The Biden administration has released sweeping new regulations designed to protect students who enroll in career and vocational programs, some of which have been known to saddle borrowers with crippling student loan debt and little financial benefit.

The proposed rules, called “gainful employment” regulations, would, “establish the strongest set of safeguards ever to protect students from unaffordable debt or insufficient earnings from career training programs, along with new measures to increase transparency across all postsecondary programs,” said the Education Department in a statement.

“President Biden has taken unprecedented steps to fix our broken student loan system and help millions of Americans struggling with student debt, creating new opportunities for borrowers, their families, and their communities. At the same time, we need to hold colleges accountable for unaffordable costs and better protect students from programs that fail to deliver real value and upward mobility,” said U.S. Secretary of Education Miguel Cardona last week. “The [new] rules… are about helping ensure that when students invest in a postsecondary education, they get a solid return on investment and a greater shot at the American dream.”

Gainful employment regulations designed to protect borrowers from crippling student loan debt

The Higher Education Act, a massive federal statute that regulates much of the federal student loan and higher education system, requires private for-profit colleges offering certificates and degrees, to provide training that prepares students for gainful employment in a recognized occupation. The newly proposed regulations by the Biden administration mandate that programs covered by this requirement would need to meet certain standards to maintain their access to federal financial aid.

According to an Education Department fact sheet, the proposed new gainful employment regulations would establish two primary, independent metrics to determine whether a career training program meets the Higher Education Act requirements to prepare students for gainful employment in a recognized occupation:

  • “A debt-to-earnings ratio that compares the median earnings of graduates who received Federal financial aid to the median annual payments on loan debt borrowed for the program.
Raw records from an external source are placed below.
(** ** Two replicas that exchange one request each

    Both hold the tree and have seen the same operations on the nodes in
    question.  Each runs a request of a client and then receives the message of
    the other's. *)
Definition same_clocks (f1 f2 : table) (u : sds) : Prop :=
  vector (current (header (f1 u))) = vector (current (header (f2 u))) /\
  vector (vectorClock (f1 u)) = vector (vectorClock (f2 u)) /\
  vector (moveVC (f1 u)) = vector (moveVC (f2 u)).

Definition exchanged `{DictOrder} (k : sds) (p1 p2 : cmd unit) (a1 a2 : list sds) (w1 w2 w1' w2' : world) : Prop :=
  exists m1 m2 v1 v2,
    call 0 p1 (request w1 a1) = Done tt v1 /\ rargv (cli v1) = Some (tm_args k m1) /\
    call 0 p2 (request w2 a2) = Done tt v2 /\ rargv (cli v2) = Some (tm_args k m2) /\
    tdeliver k v1 m2 = Done tt w1' /\ tdeliver k v2 m1 = Done tt w2'.

Record peers (w1 w2 : world) (k : sds) (f1 f2 : table) : Prop := {
  pe_1 : holds w1 k f1;
  pe_2 : holds w2 k f2;
  pe_count : p2p_count (srv w1) = p2p_count (srv w2);
  pe_id : p2p_id (srv w1) <> p2p_id (srv w2)
}.

Lemma peers_sym w1 w2 k f1 f2 : peers w1 w2 k f1 f2 -> peers w2 w1 k f2 f1.
Proof. intros [H1 H2 H3 H4]. by split. Qed.

Lemma same_clocks_sym f1 f2 u : same_clocks f1 f2 u -> same_clocks f2 f1 u.
Proof. intros (H1 & H2 & H3). by split_and!. Qed.

(** The message of the other replica is well formed here. *)
Lemma tm_wf_count s s' m : p2p_count s = p2p_count s' -> tm_wf s m -> tm_wf s' m.
Proof. intros Hc. unfold tm_wf, stamp_ok, event_ok, ts_ok. by rewrite Hc. Qed.

(** Requests do not change the number of replicas. *)
Lemma holds_count w w' k f f' u :
  holds w k f -> holds w' k f' -> current (header (f' u)) = current (header (f u)) ->
  p2p_count (srv w') = p2p_count (srv w).
Proof.
  intros Hh Hh' Hu. destruct (tree_ok _ _ _ u (ho_tree _ _ _ Hh)) as ((Hs & _) & _).
  destruct (tree_ok _ _ _ u (ho_tree _ _ _ Hh')) as ((Hs' & _) & _). rewrite Hu in Hs'.
  destruct (ho_cfg _ _ _ Hh), (ho_cfg _ _ _ Hh'). lia.
Qed.

(** A removal that was seen changes nothing. *)
Lemma t_rem_seen f x r : vector r = vector (current (header (f x))) -> t_rem f x r = f.
Proof.
  intros Hv. unfold t_rem. rewrite removeCheck_spec by (unfold vc_size; congruence).
  by rewrite bool_decide_true by (rewrite Hv; apply vle_refl).
Qed.

(** The next event of another replica is ready, also after events of this
    one. *)
Lemma at_index_bump v i j : 0 <= i -> i <> j -> at_index (bump v i) j = at_index v j.
Proof.
  intros Hi Hij. unfold bump. destruct (at_index v i) eqn:Hx; [|done]. unfold at_index, set_index.
  destruct (Z.ltb_spec j 0); [done|]. apply list_lookup_insert_ne. lia.
Qed.

Lemma ready_peer s c v c2 :
  clock_ok s c2 -> cfg_ok s -> Forall (fun z => z < INT_MAX) (vector c2) -> vle (vector c2) (vector c) -> v = vc_id c2 ->
  at_index (vector c) v = at_index (vector c2) v -> causally_ready c (next_stamp c2) = Some true.
Proof.
  intros (Hs & Hid & Hin) [Hc Hi] Hmax Hle -> Hat. unfold causally_ready, next_stamp, vc_size in *. cbn [vector vc_id].
  rewrite bump_length, <- (vle_length _ _ Hle), Nat.eqb_refl. cbn [negb].
  destruct (at_index_some (vector c2) (vc_id c2)) as [x Hx]; [lia|].
  assert (ready_loop 0 (vc_id c2) (vector c) (bump (vector c2) (vc_id c2)) = true) as ->.
  { apply ready_loop_spec; [by rewrite bump_length, (vle_length _ _ Hle)|]. intros j a b Ha Hb Hj. cbn in Hj.
    unfold bump in Hb. rewrite Hx in Hb. unfold set_index in Hb. rewrite list_lookup_insert_ne in Hb by lia.
    by apply (Forall2_lookup_lr _ _ _ j b a Hle). }
  rewrite Hat, Hx. cbn [negb]. unfold bump. rewrite Hx.
  apply at_index_lookup in Hx as [H0 Hx]. unfold at_index, set_index. destruct (Z.ltb_spec (vc_id c2) 0); [lia|].
  rewrite list_lookup_insert_eq by (by eapply lookup_lt_Some). rewrite Forall_lookup in Hmax, Hin.
  specialize (Hmax _ _ Hx). specialize (Hin _ _ Hx). rewrite to_int_id by clia. by rewrite Z.eqb_refl.
Qed.

Lemma next_vector c : vector (updateVC c (next_stamp c)) = bump (vector c) (vc_id c).
Proof.
  rewrite updateVC_vector by (unfold vc_size, next_stamp; cbn; by rewrite bump_length). cbn.
  rewrite update_loop_comm by (by rewrite bump_length). apply update_loop_absorb, bump_ge.
Qed.

Section Peers.
Context `{DictOrder}.

(** ** Values diverge *)

(** A change at this replica, and then one that was made elsewhere without
    knowledge of it: the second wins. *)
Lemma change_then w1 w2 k f1 f2 fuel u x y :
  peers w1 w2 k f1 f2 -> same_clocks f1 f2 u -> nul_free u -> (node_count w1 k < fuel)%nat ->
  in_tree f1 u -> value_room f1 u -> value_room f2 u ->
  exists v1 w1', call 0 (ChangeValueCommand fuel) (request w1 (change_args k u x)) = Done tt v1 /\
    rargv (cli v1) = Some (tm_args k (TChange u x (next_stamp (vectorClock (f1 u))) (current (header (f1 u))))) /\
    tdeliver k v1 (TChange u y (next_stamp (vectorClock (f2 u))) (current (header (f2 u)))) = Done tt w1' /\
    name (table_of w1' k u) = Some y.
Proof.
  intros [H1 H2 Hcnt Hid] (Ha & Hv & _) Hu Hf Hin Hr1 Hr2.
  destruct (change_client w1 k f1 fuel u x H1 Hf Hu Hr1) as [[Hout _]|(_ & v1 & f & Hc & Hh & _ & Hf' & _ & Hm)]; [done|].
  destruct (tree_ok _ _ _ u (ho_tree _ _ _ H2)) as (Hch & Hcv & _).
  destruct (tree_ok _ _ _ u (ho_tree _ _ _ H1)) as (_ & (_ & Hcid1 & _) & _).
  assert (f u = changed f1 u x u) as Hfu by apply Hf'. unfold changed in Hfu. rewrite upd_eq in Hfu.
  set (m := TChange u y (next_stamp (vectorClock (f2 u))) (current (header (f2 u)))).
  assert (tm_wf (srv v1) m) as Hwf.
  { apply (tm_wf_count (srv w2)); [rewrite <- Hcnt; symmetry; eapply (holds_count _ _ k _ _ u H1 Hh); by rewrite Hfu|].
    destruct (ho_cfg _ _ _ H2). split_and!; [done|by apply next_stamp_ok|by apply clock_stamp]. }
  destruct (tdeliver_tree v1 k f m (ho_tree _ _ _ Hh) (ho_nodes _ _ _ Hh) (ho_mode _ _ _ Hh) Hwf I) as (w1' & Hd & Ht & _).
  exists v1, w1'. split_and!; [done..|]. rewrite <- (tree_unique _ _ _ u Ht). unfold m. cbn [tm_step]. unfold t_change. cbn zeta.
  rewrite t_rem_seen by (rewrite Hfu; by cbn). rewrite upd_eq. cbn [name set_vectorClock].
  assert (updateCheck (header (f u)) (current (header (f2 u))) = true) as ->.
  { unfold updateCheck. apply equalVC_spec. rewrite Hfu. by cbn. }
  assert (value_wins (vectorClock (f u)) (next_stamp (vectorClock (f2 u))) = true) as ->.
  { unfold value_wins. rewrite (ready_peer (srv w2) _ (vc_id (vectorClock (f2 u)))); [by rewrite orb_true_r|done|apply H2|done|..|done|].
    all: rewrite Hfu; cbn [vectorClock set_vectorClock]; rewrite next_vector, <- Hv.
    - apply bump_ge.
    - destruct Hcv as (_ & -> & _). rewrite Hcid1. apply at_index_bump; [apply H1|done]. }
  cbn [andb]. by rewrite upd_eq.
Qed.

Lemma values_diverge w1 w2 k f1 f2 fuel u x y :
  peers w1 w2 k f1 f2 -> same_clocks f1 f2 u -> nul_free u ->
  (node_count w1 k < fuel)%nat -> (node_count w2 k < fuel)%nat ->
  in_tree f1 u -> in_tree f2 u -> value_room f1 u -> value_room f2 u ->
  exists w1' w2', exchanged k (ChangeValueCommand fuel) (ChangeValueCommand fuel) (change_args k u x) (change_args k u y) w1 w2 w1' w2' /\
    name (table_of w1' k u) = Some y /\ name (table_of w2' k u) = Some x.
Proof.
  intros Hp Hs Hu Hf1 Hf2 Hi1 Hi2 Hr1 Hr2.
  destruct (change_then w1 w2 k f1 f2 fuel u x y) as (v1 & w1' & Hc1 & Hm1 & Hd1 & Hn1); [done..|].
  destruct (change_then w2 w1 k f2 f1 fuel u y x) as (v2 & w2' & Hc2 & Hm2 & Hd2 & Hn2);
    [by apply peers_sym|by apply same_clocks_sym|done..|].
  exists w1', w2'. split; [|done]. by eexists _, _, v1, v2.
Qed.

(** ** Parents diverge *)

Lemma t_rem_parent_ne f x t y : y <> x -> parent (t_rem f x t y) = parent (f y).
Proof.
  intros Hy. unfold t_rem. destruct (removeCheck _ _) as [[]|]; [|done..]. cbn zeta. rewrite upd_ne by done.
  case_match; by rewrite !(upd_proj parent).
Qed.

(** An insertion whose clock was seen puts the node below its parent. *)
Lemma t_insert_parent f nm p u r_p r :
  u <> p -> vector r = vector (current (header (f u))) -> parent (t_insert f nm p u r_p r u) = Some p.
Proof.
  intros Hup Hr. unfold t_insert. cbn zeta.
  assert (header (t_rem (t_attach f nm p u) p r_p u) = header (f u)) as Hh.
  { pose proof (t_rem_header (t_attach f nm p u) p r_p u) as Hh. unfold headers, hdr_step in Hh. cbn [fst snd] in Hh.
    rewrite fn_lookup_insert_ne in Hh by done. rewrite Hh. apply (t_attach_header f nm p u u). }
  rewrite (t_rem_seen _ u r) by (by rewrite Hh).
  assert (parent (t_rem (t_attach f nm p u) p r_p u) = Some p) as Hp.
  { rewrite t_rem_parent_ne by done. unfold t_attach. cbn zeta. rewrite upd_ne by done.
    destruct (checkInitVC _); rewrite ?(upd_proj parent _ (fun n => set_name n _)) by done; by rewrite upd_eq. }
  destruct (insertCheck _ _); [by rewrite (upd_proj parent)|done].
Qed.

Lemma insert_then w1 w2 k f1 f2 fuel n1 n2 p1 p2 u :
  peers w1 w2 k f1 f2 -> same_clocks f1 f2 u -> nul_free u -> parent_id p1 -> parent_id p2 -> (node_count w1 k < fuel)%nat ->
  in_tree f1 p1 -> ~ in_tree f1 u -> in_tree f2 p2 -> ~ in_tree f2 u ->
  exists v1 w1', call 0 (InsertWithIdCommand fuel) (request w1 (insert_args k n1 p1 u)) = Done tt v1 /\
    rargv (cli v1) = Some (tm_args k (TInsert n1 p1 u (current (header (f1 p1))) (current (header (f1 u))))) /\
    tdeliver k v1 (TInsert n2 p2 u (current (header (f2 p2))) (current (header (f2 u)))) = Done tt w1' /\
    parent (table_of w1' k u) = Some p2.
Proof.
  intros [H1 H2 Hcnt Hid] (Ha & _) Hu Hp1 Hp2 Hf Hin Hout Hin2 Hout2.
  destruct (insert_client w1 k f1 fuel n1 p1 u H1 Hf Hp1 Hu) as [[? _]|[(_ & ? & _)|(_ & _ & v1 & f & Hc & Hh & _ & Hf' & _ & _ & Hm)]]; [done..|].
  destruct (tree_ok _ _ _ u (ho_tree _ _ _ H2)) as (Hch & _), (tree_ok _ _ _ p2 (ho_tree _ _ _ H2)) as (Hcp & _).
  assert (current (header (f u)) = current (header (f1 u))) as Hfu.
  { rewrite Hf'. unfold inserted. by rewrite decide_True. }
  set (m := TInsert n2 p2 u (current (header (f2 p2))) (current (header (f2 u)))).
  assert (tm_wf (srv v1) m) as Hwf.
  { apply (tm_wf_count (srv w2)); [rewrite <- Hcnt; symmetry; by eapply (holds_count _ _ k _ _ u H1 Hh)|].
    destruct (ho_cfg _ _ _ H2). split_and!; [apply Hp2..|done|by apply clock_stamp|by apply clock_stamp]. }
  destruct (tdeliver_tree v1 k f m (ho_tree _ _ _ Hh) (ho_nodes _ _ _ Hh) (ho_mode _ _ _ Hh) Hwf I) as (w1' & Hd & Ht & _).
  exists v1, w1'. split_and!; [done..|]. rewrite <- (tree_unique _ _ _ u Ht). apply t_insert_parent; [by intros ->|]. by rewrite Hfu.
Qed.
To pass, a program must either show that debt payments are no more than 8% of annual earnings or 20% of discretionary earnings… Programs that do not meet the debt-to-earnings standards are considered ‘high-debt-burden.’”
  • “A new earnings premium test that measures whether the typical graduate from a program that received Federal aid is earning at least as much as a typical high school graduate in the labor force (i.e., either working or unemployed) in their State between the ages of 25 and 34… Programs that have typical earnings lower than the median high school graduate are considered ‘low-earnings.’”

Failing to meet these standards could result in an institution being cut off from federal student aid. 

“Programs that fail either or both metrics in a single year would be required to provide warnings to students that the programs could be at risk of losing eligibility for Federal aid in subsequent years,” says the department’s fact sheet. “Programs that fail the same metric in two of three consecutive years would have their eligibility to participate in Federal aid programs revoked.”

Without students being able to finance the costs of their education through federal student loans and grants, some schools that don’t meet the updated standards could ultimately be forced to close.

Republicans criticize Biden administration's student debt relief and gainful employment proposals

Republican congressional leaders were swift to criticize the proposed new rules.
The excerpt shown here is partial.